According to the literature, we included two tests of functional impairment in chronic ankle instability [30]: (1) Postural sway test and (2) y-balance test. The postural sway test (1) was performed on a free-swinging platform for measuring postural control (Posturomed compact, Haider Bioswing, Germany) with digital readout of the distance of travel in mm. The patient was standing single-legged on the platform wearing socks and once arrived at a stable stand, the distance of travel in antero-posterior and mediolateral direction during a time period of 30 s was recorded. The y-balance test (2) was performed as described in the literature [34], standing on one foot and trying to extend the other leg in three directions, as far as possible following indicated lines on a custom-made device: straight anterior, posterolateral as to the side of the extended leg and posteromedial as to the side of the leg the patient was standing on. The maximum reach was normalized to body height as previously suggested in the literature [35]. For both functional tests one run was performed for familiarization before the recording of the measurement.

Patient-reported outcome

To assess the subjective instability in the two groups as part of the inclusion criteria, we used three different questionnaires.The Cumberland Ankle Instability Tool (CAIT) as described above [31]. Furthermore, we included a less specific score of general impairment related to an injured joint and adapted to the ankle joint named the Forgotten Joint Score (FJS) [36]. It includes 12 questions as to whether the participant thinks of its injured joint during certain activities of daily living. It has a maximum score of 100 when no thought is ever spent on the (previously) affected joint. As a measure of impairment during activities of daily living we added as a third score the EQ-5D in its German version [37].

Statistics

Prior to starting the study, a power analysis (G*power v. 3.9.1.2) was performed calculating the required effect sizes using the applied testing methods and alpha-level adaption. A previous pilot study [22] had suggested medium to large effects using Hedge’s g for the primary outcome measures. Thus, at a power of 0.8 and a level of significance adapted following Bonferroni at p < 0.017 a group size of n = 25 was required to test effect sizes of Cohen’s d = 0.7.

Two main analyses were run: one comparing the general outcomes in all testing modalities between MAI and CON using a single-factor ANOVA with the factor group (CON vs. MAI), except for manual stress testing and FJS where a non-parametric approach was performed using a Kruskal-Wallis-Test. We chose a conservative approach and statistically significant p-values were Bonferroni-corrected if multiple testing occurred within the same testing modality. The level of significance was set at p < 0.05. In addition to statistical significance, effect sizes of partial eta squared (η2) were calculated for the pairwise comparisons of the factor group. Effect sizes were interpreted following Cohen [38] (small: 0.01, medium: 0.06, and large: 0.12.). Furthermore we reported 95% confidence intervals of the mean difference between groups where appropriate.

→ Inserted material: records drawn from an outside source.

(** The refresh of a node, in terms of where its process is found. *)
Lemma refresh_node_spec full d o (Q : result () SvcError → NodeServiceData * Os → Prop) :
  (∀ pid, detect d o = Some pid → wp (found_with_pid (refresh_client d) full pid) Q (clear_reward_balance d, o)) →
  (detect d o = None → Q (Ok ()) (without_process (clear_reward_balance d), o)) →
  wp (refresh_node full false) Q (d, o).
Proof.
  intros Hfound Hnone. unfold refresh_node. wp_steps. cbn [fst snd]. cbn [n_pid clear_reward_balance nsd_set]. unfold detect in *.
  destruct (n_pid d) as [pid|] eqn:Ep.
  - wp_steps. unfold wp at 1. rewrite pt_verify. cbn [fst snd]. destruct (process_named _ pid _) eqn:Ev.
    + apply Hfound. by rewrite !some_union.
    + rewrite (left_id_L None _) in Hfound, Hnone. by apply detect_by_path.
  - rewrite (left_id_L None _) in Hfound, Hnone. by apply detect_by_path.
Qed.

(** A refresh of a node with a process changes nothing of the system; only a full one can fail. *)
Lemma found_spec client full pid d o : wp (found_with_pid client full pid) (λ r w,
  w.2 = o ∧
  match r with
  | Ok _ => n_status w.1 = SS_Running ∧ n_pid w.1 = Some pid
  | Err _ => full = true ∧ w.1 = d
  end) (d, o).
Proof.
  unfold found_with_pid, node_on_start. apply wp_bind.
  apply (wp_mono _ (λ r w, w.2 = o ∧ match r with Ok _ => True | Err _ => full = true ∧ w.1 = d end)).
  { destruct full; [|by wp_steps]. unfold full_refresh_info. wp_steps. apply wp_quiet; [apply node_info_quiet|].
    cbn [fst snd]. destruct (rpc_node_info client o) as [[info|e] o1]; cbn [fst snd]; [|by split_and!]. wp_steps. apply wp_quiet; [apply network_info_quiet|].
    cbn [fst snd]. destruct (rpc_network_info client o) as [[net|e] o2]; cbn [fst snd]; [|by split_and!]. by wp_steps. }
  intros [[peers id]|e] [d1 o1]; [|done]. cbn [fst snd]. intros [-> _]. wp_steps. apply wp_quiet; [auto with quiet|]. cbn [fst snd].
  destruct (get_process_version pid o).1 as [[v|]|e]; wp_steps; by simpl.
Qed.

(** A node that does not accept a connection fails the full refresh. *)
Lemma hung_spec d pid o e : (client_connect (rc_endpoint (refresh_client d)) o).1 = Err e →
  wp (found_with_pid (refresh_client d) true pid) (λ r w, w.2 = o ∧ ∃ e, r = Err e) (clear_reward_balance d, o).
Proof.
  intros He. unfold found_with_pid, node_on_start, full_refresh_info, rpc_node_info, connect_with_retry. wp_steps. cbn [rc_max_attempts refresh_client set_max_attempts].
  change (Z.to_nat (Z.max 1 1)) with 1%nat. cbn [connect_loop fst snd]. wp_steps. apply wp_quiet; [auto with quiet|]. rewrite He. wp_steps.
  rewrite pt_sleep. eauto.
Qed.

Lemma wp_at_node {E A} `{Inhabited A} i (m : CM (NodeServiceData * Os) E A) (Q : result A E → NodeRegistry * Os → Prop) r o d :
  reg_nodes r !! i = Some d → wp m (λ res w, Q res (reg_with_nodes r (<[i := w.1]> (reg_nodes r)), w.2)) (d, o) → wp (at_node i m) Q (r, o).
Proof. intros Hi. unfold wp, at_node. cbn [fst snd]. rewrite Hi. by destruct (m (d, o)) as [res [d' o']]. Qed.

Lemma refresh_wp full local r o (P : nat → NodeRegistry * Os → Prop) (F : MgrError → NodeRegistry * Os → Prop) :
  P 0%nat (r, o) →
  (∀ i w, (i < length (reg_nodes r))%nat → P i w →
     wp (at_node i (refresh_node full local)) (λ res w', match res with Ok _ => P (S i) w' | Err e => F (ME_ServiceManagementError e) w' end) w) →
  wp (refresh_node_registry full local) (λ res w, match res with Ok _ => P (length (reg_nodes r)) w | Err e => F e w end) (r, o).
Proof.
  intros H0' Hstep. unfold refresh_node_registry. wp_steps. cbn [fst snd]. set (n := length (reg_nodes r)) in *.
  eapply wp_mono; [apply (wp_for _ _ (λ rest w, ∃ j, (j ≤ n)%nat ∧ rest = seq j (n - j) ∧ P j w) F)|].
  - exists 0%nat. split_and!; [lia|by rewrite Nat.sub_0_r|done].
  - intros i rest w (j & Hj & Hrest & HP). destruct (n - j)%nat as [|m] eqn:Em; [done|]. simpl in Hrest. injection Hrest as -> ->.
    wp_steps. eapply wp_mono; [apply Hstep; [lia|done]|]. intros [[]|e] w'; simpl; [|done]. intros HP'. exists (S j). split_and!; [lia| |done]. f_equal. lia.
  - intros [[]|e] w; [|done]. intros (j & Hj & Hrest & HP). destruct (n - j)%nat as [|m] eqn:Em; [|done]. by replace n with j by lia.
Qed.

(** The data of a node after a refresh that found its process, or not. *)
Definition found_as (d d' : NodeServiceData) (o : Os) : Prop :=
  match detect d o with
  | Some pid => n_status d' = SS_Running ∧ n_pid d' = Some pid
  | None => d' = without_process (clear_reward_balance d)
  end.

In addition, we performed a receiver operating characteristic-analysis (ROC-analysis, [39]) which displays sensitivity and 1-specificity according to the grouping for stress sonography and 3SAM. In this case we used the sum of both sonographic measurements as the input value. Furthermore, the area under the ROC curve was calculated and a cutoff-value was determined as the maximum vertical distance between the chance diagonal and the ROC curve [39].

Since CAIT score and manual stress testing are ordinally scaled variables and not normally distributed (Shapiro-Wilk), bivariate two-tailed Spearman’s correlation analyses were conducted to determine the strength of the linear relationship between the dependent variables and different clinical measurements. Correlation strength was interpreted according to Cohen as follows: < 0.3: weak correlation, > 0.3–0.5: moderate correlation, > 0.5: strong correlation [38]. 95% confidence intervals were estimated using Bootstrapping technique.

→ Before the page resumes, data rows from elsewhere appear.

(** A fact about the system that the removal of other services and the registry's file do not touch. *)
Definition untouched (d : NodeServiceData) (I : Os → Prop) : Prop :=
  (∀ name user o, name ≠ n_service_name d → I o → I (control_uninstall name user o).2) ∧
  (∀ path o, path ≠ n_data_dir_path d → path ≠ n_log_dir_path d → I o → I (fs_remove_dir_all path o).2) ∧
  (∀ r o, I o → I (registry_save r o).2).

Lemma refresh_keeps_sid full r o : wp (refresh_node_registry full false) (λ _ w,
  ∀ k dk, reg_nodes r !! k = Some dk → ∃ dk', reg_nodes w.1 !! k = Some dk' ∧ sid dk' = sid dk ∧ (n_status dk' = SS_Removed → n_status dk = SS_Removed)) (r, o).
Proof.
  set (P := λ (_ : nat) (w : NodeRegistry * Os), ∀ k dk, reg_nodes r !! k = Some dk →
    ∃ dk', reg_nodes w.1 !! k = Some dk' ∧ sid dk' = sid dk ∧ (n_status dk' = SS_Removed → n_status dk = SS_Removed)).
  eapply wp_mono; [apply (refresh_wp full false r o P (λ _ w, P 0%nat w))|]; [by intros k dk Hk; exists dk| |by intros [[]|e] w].
  intros i [r1 o1] Hi HP. destruct (lookup_lt_is_Some_2 _ _ Hi) as [d0 Hd0]. destruct (HP _ _ Hd0) as (d1 & Hd1 & Hsid & Hst).
  eapply wp_at_node; [exact Hd1|].
  assert (∀ d2 o2, sid d2 = sid d1 → (n_status d2 = SS_Removed → n_status d1 = SS_Removed) → P 0%nat (reg_with_nodes r1 (<[i := d2]> (reg_nodes r1)), o2)) as Hput.
  { intros d2 o2 Hs2 Ht2 k dk Hk. cbn [fst reg_nodes reg_with_nodes]. destruct (decide (k = i)) as [->|Hne]; [|rewrite list_lookup_insert_ne by done; by apply HP].
    exists d2. apply lookup_lt_Some in Hd1. rewrite list_lookup_insert_eq by done. assert (dk = d0) as -> by congruence. split_and!; [done|congruence|auto]. }
  apply refresh_node_spec.
  - intros pid Hpid. eapply wp_mono; [apply node_on_start_spec|]. intros [[]|e] [d2 o2]; cbn [fst snd]; [|by intros ->; apply Hput].
    intros (addrs & port & peers & id & v & ->). by apply Hput.
  - intros _. apply Hput; unfold without_process; cbn [n_status clear_reward_balance nsd_set]; destruct (n_status d1) eqn:Es; cbn; rewrite ?Es; done.
Qed.

Lemma remove_running client timeout keep d o :
  n_status d = SS_Running → (∃ pid, process_of (n_antnode_path d) o pid) →
  manager_remove (ServiceStateActions0 := node_service client timeout) keep (d, o) = (Err (ME_ServiceAlreadyRunning [n_service_name d]), (d, o)).
Proof.
  intros Hst [pid Hp]. destruct (find_process_complete _ _ _ Hp) as [q Hq]. unfold manager_remove, process_found, cm_bind, cm_get, cm_try, cm_on_snd.
  cbn [fst snd service_status node_service bin_path]. rewrite bool_decide_true by done. rewrite pt_pid. cbn [fst snd]. by destruct (find_process_pid _ _).
Qed.
(** The hash to check is the one of the release. *)
Definition names_hash (h : bytes) (r : result (bytes * bytes) UpgradeError) (_ : Machine) : Prop := ∀ a, r = Ok a → a.2 = h.

Lemma download_hash info b m : find_antnode place info = Some b → wp (download_and_extract_upgrade_binary place info) (names_hash (bi_sha256 b)) m.
Proof.
  intros Hb. unfold download_and_extract_upgrade_binary. rewrite Hb. cbn [ok_or].
  repeat first [progress wp_steps | case_match | solve [by intros a [= <-]] | solve [by intros a [=]] | apply wp_any; intros ].
Qed.

(** The releases that an upgrade may go by: one validly cached, or one that the api reported. *)
Definition release_known (now : Z) (m : Machine) (info : AutonomiReleaseInfo) : Prop :=
  (∃ content cached, mc_files m !! get_release_cache_path place = Some content ∧ cached_from_json content = Some cached ∧
     cached_is_valid now cached = true ∧ info = cri_release_info cached) ∨
  (∃ n, latest_release n = Some info).

Lemma cached_known now m cached m1 :
  read_cached_release_info place now m = (Ok (Some cached), m1) → release_known now m (cri_release_info cached).
Proof.
  unfold read_cached_release_info, fs_exists, cm_bind at 1, cm_get. destruct (contains_key _ _); [|done]. unfold cm_bind at 1. simpl.
  destruct (fs_read _ m) as [[content|e] m2] eqn:E; [|done]. apply read_ok in E as [Hc _].
  destruct (cached_from_json content) as [c|] eqn:Ec; [|done]. unfold cm_ret. destruct (cached_is_valid now c) eqn:Ev; [|done].
  intros [= <- _]. left. eauto 6.
Qed.

Lemma fetched_known now m m' info m1 :
  fetch_and_cache_release_info place now m' = (Ok info, m1) → release_known now m info.
Proof.
  unfold fetch_and_cache_release_info, cm_bind, outside_world, cm_lift, ignore, cm_ret.
  destruct (latest_release _) as [i|] eqn:E; [|done]. intros [= <- _]. right. eauto.
Qed.

(** ** The upgrade *)

Lemma cached_spec now m : outside (up_exe place) →
  wp (cm_try (read_cached_release_info place now) : M _)
    (λ r m1, mc_files m1 !! up_exe place = mc_files m !! up_exe place ∧
       ∀ cached, r = Ok (Ok (Some cached)) → release_known now m (cri_release_info cached)) m.
Proof.
  intros Hp. apply wp_try. pose proof (keeps_file_cache (up_exe place) now Hp m) as Hk. unfold wp.
  destruct (read_cached_release_info place now m) as [r m1] eqn:E. split; [done|]. intros cached [= ->]. by eapply cached_known.
Qed.

Lemma fetched_spec now m0 m : outside (up_exe place) →
  wp (fetch_and_cache_release_info place now)
    (λ r m1, mc_files m1 !! up_exe place = mc_files m !! up_exe place ∧ ∀ info, r = Ok info → release_known now m0 info) m.
Proof.
  intros Hp. pose proof (keeps_file_fetch (up_exe place) now Hp m) as Hk. unfold wp.
  destruct (fetch_and_cache_release_info place now m) as [r m1] eqn:E. split; [done|]. intros info [= ->]. by eapply fetched_known.
Qed.

Lemma release_spec now m (cached : result (option CachedReleaseInfo) UpgradeError) m1 :
  outside (up_exe place) → mc_files m1 !! up_exe place = mc_files m !! up_exe place →
  (∀ c, cached = Ok (Some c) → release_known now m (cri_release_info c)) →
  wp (match cached with
      | Ok (Some cached) => cm_ret (cri_release_info cached)
      | Ok None | Err _ => fetch_and_cache_release_info place now
      end : M AutonomiReleaseInfo)
    (λ r m2, mc_files m2 !! up_exe place = mc_files m !! up_exe place ∧ ∀ info, r = Ok info → release_known now m info) m1.
Proof.
  intros Hp Hm1 Hc.
  assert (wp (fetch_and_cache_release_info place now)
    (λ r m2, mc_files m2 !! up_exe place = mc_files m !! up_exe place ∧ ∀ info, r = Ok info → release_known now m info) m1) as Hf.
  { eapply wp_mono; [by apply (fetched_spec now m)|]. simpl. intros r m2 [Hm2 Hr]. by rewrite Hm2. }
  destruct cached as [[cached|]|e]; [|done|done]. apply wp_ret. split; [done|]. intros info [= <-]. by apply Hc.
Qed.

Lemma keeps_file_wp {A} p (op : M A) m : keeps_file p op → wp op (λ _ m1, mc_files m1 !! p = mc_files m !! p) m.
Proof. intros Hk. apply Hk. Qed.

(** What an upgrade leaves behind. *)
Definition upgrade_outcome (now : Z) (m : Machine) (r : result () UpgradeError) (m' : Machine) : Prop :=
  match r with
  | Ok _ => ∃ info b c, release_known now m info ∧ find_antnode place info = Some b ∧
      mc_files m' !! up_exe place = Some c ∧ eq_ignore_ascii_case (sha256_hex c) (bi_sha256 b) = true
  | Err _ => mc_files m' !! up_exe place = mc_files m !! up_exe place
  end.

Lemma perform_upgrade_outcome now m :
  outside (up_exe place) → up_temp_exe place ≠ up_exe place → wp (perform_upgrade place now) (upgrade_outcome now m) m.
Proof.
  intros Hp Hne.
  unfold perform_upgrade. apply wp_bind. eapply wp_mono; [by apply cached_spec|]. intros [cached|e] m1 [Hm1 Hc]; [|done].
  apply wp_bind. eapply wp_mono; [apply (release_spec now m); [done..|]; intros c ->; by apply Hc|].
  intros [info|e] m2 [Hm2 Hinfo]; [|done]. specialize (Hinfo _ eq_refl).
  apply wp_bind, wp_lift. destruct (find_antnode place info) as [b|] eqn:Hb; [|done]. cbn [ok_or].
  apply wp_bind. eapply wp_mono; [apply keeps_file_wp, (keeps_file_running_hash (up_exe place))|]. intros [hash|e] m3 Hm3; [|simpl; congruence].
  case_match; [apply wp_err; simpl; congruence|]. case_match; [apply wp_err; simpl; congruence|].
  apply wp_bind. eapply wp_mono; [apply wp_and; [by apply keeps_file_wp, (keeps_file_download (up_exe place))|by apply (download_hash _ b)]|].
  intros [d|e] m4 [Hm4 Hd]; [|simpl; congruence]. rewrite (Hd _ eq_refl).
  unfold wp. destruct (replace_current_binary _ _ _ m4) as [r5 m5] eqn:E. apply replace_outcome in E; [|done].
  destruct r5 as [u|e]; simpl in *; [|congruence]. destruct E as (c & Hex & Hh). eauto 8.
Qed.

(** C32: However many checks for upgrades a process makes, and at whatever operation they fail, its executable
    stays as it was until one succeeds; a restart is asked for only then, and the executable is by then one whose
    hash is the one of the node's binary in a release cached less than an hour before that check, or reported
    by the api. The command ends the run as the process was told to: by a stop or by a new process. *)
Theorem upgrade_installs_verified stop checks m r m' :
  outside (up_exe place) → up_temp_exe place ≠ up_exe place → upgrade_loop place stop checks m = (r, m') →
  match r with
  | Some ctrl =>
    (∀ port rest, control_loop (Some port) (ctrl :: rest) = Ok (if stop then OutcomeUpgradeStop else OutcomeRestart port)) ∧
    ∃ before now after m0 info b c, checks = before ++ now :: after ∧ upgrade_loop place stop before m = (None, m0) ∧
      mc_files m0 !! up_exe place = mc_files m !! up_exe place ∧
      release_known now m0 info ∧ find_antnode place info = Some b ∧
      mc_files m' !! up_exe place = Some c ∧ eq_ignore_ascii_case (sha256_hex c) (bi_sha256 b) = true
  | None => mc_files m' !! up_exe place = mc_files m !! up_exe place
  end.
Proof.
  intros Hp Hne. revert m. induction checks as [|now checks IH]; intros m; cbn [upgrade_loop]; [by intros [= <- <-]|].
  pose proof (perform_upgrade_outcome now m Hp Hne) as Ho. unfold wp in Ho.
  destruct (perform_upgrade place now m) as [[u|e] m1] eqn:E; simpl in Ho.
  - intros [= <- <-]. split; [by destruct stop|]. destruct Ho as (info & b & c & Hk & Hb & Hc & Hh).
    exists [], now, checks, m, info, b, c. by repeat split.
  - destruct (decide (e = UpgradePanic)) as [->|Hpanic]; [by intros [= <- <-]|]. intros Hl.
    assert (upgrade_loop place stop checks m1 = (r, m')) as Hl' by (by destruct e). clear Hl. apply IH in Hl'. rewrite Ho in Hl'.
    destruct r as [ctrl|]; [|done]. destruct Hl' as [Hctrl (before & now' & after & m0 & info & b & c & -> & Hbefore & Hrest)].
    split; [done|]. exists (now :: before), now', after, m0, info, b, c. split; [done|]. split; [|done].
    cbn [upgrade_loop]. rewrite E. by destruct e.
Qed.
End upgrade_props.

(** ** The restart *)

(** The delay is within the window, of an hour for networks below 100,000 nodes and of three days at most. *)
Lemma restart_delay_bounded peer_hash size :
  0 ≤ default DEFAULT_NETWORK_SIZE size →
  0 ≤ calculate_restart_delay peer_hash size < Z.min 72 (default DEFAULT_NETWORK_SIZE size / DEFAULT_NETWORK_SIZE + 1) * 3600.
Proof.
  intros Hs. unfold calculate_restart_delay. apply Z.mod_pos_bound.
  assert (0 ≤ default DEFAULT_NETWORK_SIZE size / DEFAULT_NETWORK_SIZE) by (apply Z.div_pos; [done|by vm_compute]). lia.
Qed.

Lemma small_network_restarts_within_hour peer_hash size :
  0 ≤ size < DEFAULT_NETWORK_SIZE → 0 ≤ calculate_restart_delay peer_hash (Some size) < 3600.
Proof.
  intros Hs. pose proof (restart_delay_bounded peer_hash (Some size)) as Hb. simpl in Hb.
  rewrite (Z.div_small size) in Hb by lia. specialize (Hb ltac:(lia)). lia.
Qed.

(** ** A run *)

Section example.
(** Hashes are the contents with a prefix; an archive is its binary; the api answers late and the first download fails. *)
Definition example_env : UpgradeEnv :=
  {| sha256_hex c := text "sha256--" ++ c;
     io_fails _ := false;
     io_garbage _ := [];
     download_autonomi _ := Some (text "a.zip", text "part", false);
     download_s3 _ _ := Some (text "b.zip", text "new");
     extract_archive a := Some a;
     version_parses _ := true;
     latest_release n := if (n <? 1)%nat then None else Some {| ri_commit_hash := text "c0ffee";
       ri_platform_binaries := [{| pb_platform := text "linux";
         pb_binaries := [{| bi_name := text "antnode"; bi_version := text "0.4.1"; bi_sha256 := text "SHA256--new" |}] |}] |};
     cached_to_json _ := [];
     cached_from_json _ := None |}.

Values are presented as mean values ± standard deviations (M ± SD). Statistical analysis was conducted using SPSS v. 27 (IBM Corp., Armonk, NY, USA). Graphical display was performed using SPSS v27 and Veusz (v. 3.0.1 by Sanders et al.).

Results

The distribution of grouping characteristics has been displayed in Table 1. The patient-reported outcome scores were significantly different with a FJS of 98.7 ± 3.8 for CON and 63.0 ± 25.8 for MAI (p < 0.05) and a non-significantly lower quality of life represented by the EQ-5D for MAI (84.3 ± 9.3) compared to CON (88.7 ± 10.9) with p = 0.18.

Mechanical instability

All outcomes for mechanical instability are summarized in Fig. 4a-d. The values are represented as the relative reduction in cartilage contact area of the three different parts of the upper ankle joint as well as the mean difference load vs. non-load during stress-sonography (Fig. 4d).

Fig. 4
figure 4

a-d Graphical display of the measurements including 3SAM with (a) CCAFT, (b) CCATTH, (c) CCATTV and (d) stress sonography. CON = control group, MAI = mechanical ankle instability group, CCA = cartilage contact area, ADT = Anterior Drawer Test, TT = Talar Tilt Test, NN=Neutral-Null position

Manual stress testing yields a significant difference between the two groups as displayed in Table 2.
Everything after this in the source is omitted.